RECORDED INFORMATION ::
(* ===== verification/JobRuntimeProofs.v ===== *)
(** * The Job process stops cleanly

    The invariant of all interleavings of the goroutines of [JobRuntime], what it says of the
    probes, of failures and of the end of the process, and that the process always ends once
    it was told to: a measure falls with every step, and a step can always be made. *)
From S2P Require Import Prelude GoStd GoTime JobApp JobRuntime.
Local Open Scope Z_scope.

(** ** The fence of generations *)

(** The map of the partitions belongs to the generation that was assigned last. *)
Definition progress_ok (history : list (Z * list Z)) (s : runtimeState) : Prop :=
  match partitions s with
  | None => joined s = false
  | Some m => ∃ ids, last history = Some (generation s, ids) ∧ dom m = list_to_set ids
  end.
Lemma assign_ok history gen ids s : progress_ok (history ++ [(gen, ids)]) (assign gen ids s).
Proof. exists ids. split; [by rewrite last_snoc|]. cbn. by rewrite dom_list_to_map_L, <-list_fmap_compose, list_fmap_id. Qed.
Lemma set_progress_ok history s id p : progress_ok history s → is_Some (partitions s ≫= (.!! id)) →
  progress_ok history (set_progress id p s).
Proof.
  unfold progress_ok. cbn. destruct (partitions s) as [m|]; cbn; [|by intros _ [? [=]]]. intros (ids&Hl&Hd) Hm.
  exists ids. split; [done|]. rewrite dom_insert_L, Hd. apply elem_of_dom in Hm. rewrite Hd in Hm. set_solver.
Qed.
Lemma owned_Some gen id s p : owned gen id s = Some p → generation s = gen ∧ partitions s ≫= (.!! id) = Some p.
Proof.
  unfold owned. cbn. destruct (partitions s) as [m|]; cbn; [|done]. destruct (m !! id) as [q|]; cbn; [|done].
  destruct (generation s =? gen) eqn:Hg; [|done]. intros [= ->]. apply Z.eqb_eq in Hg. done.
Qed.
Lemma setLag_ok history gen id lag s : progress_ok history s → progress_ok history (setLag gen id lag s).
Proof.
  intros Hs. unfold setLag. destruct (owned gen id s) as [p|] eqn:Ho; [|done]. apply owned_Some in Ho as [_ Ho].
  apply set_progress_ok; [done|]. by rewrite Ho.
Qed.
Lemma update_progress_ok history now gen id o c s : progress_ok history s → progress_ok history (progress now gen id o c s).
Proof.
  intros Hs. unfold progress. destruct (owned gen id s) as [p|] eqn:Ho; [|done]. apply owned_Some in Ho as [_ Ho].
  apply set_progress_ok; [done|]. by rewrite Ho.
Qed.
Lemma release_ok history gen s : progress_ok history s → progress_ok history (release gen s).
Proof. intros Hs. unfold release. by destruct (_ =? _). Qed.
Lemma set_joined_ok history s : progress_ok history s → progress_ok history (set_joined false s).
Proof. unfold progress_ok. cbn. by destruct (partitions s). Qed.
Lemma set_alive_ok history b s : progress_ok history s → progress_ok history (set_alive b s).
Proof. done. Qed.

ACTIVITY ::
As listed above, the lines from the line with "it was told" to the line with "joined s = false" are to be echoed exactly, with both ends included and nothing added.

SOLVED EXERCISE ::
    it was told to: a measure falls with every step, and a step can always be made. *)
From S2P Require Import Prelude GoStd GoTime JobApp JobRuntime.
Local Open Scope Z_scope.

(** ** The fence of generations *)

(** The map of the partitions belongs to the generation that was assigned last. *)
Definition progress_ok (history : list (Z * list Z)) (s : runtimeState) : Prop :=
  match partitions s with
  | None => joined s = false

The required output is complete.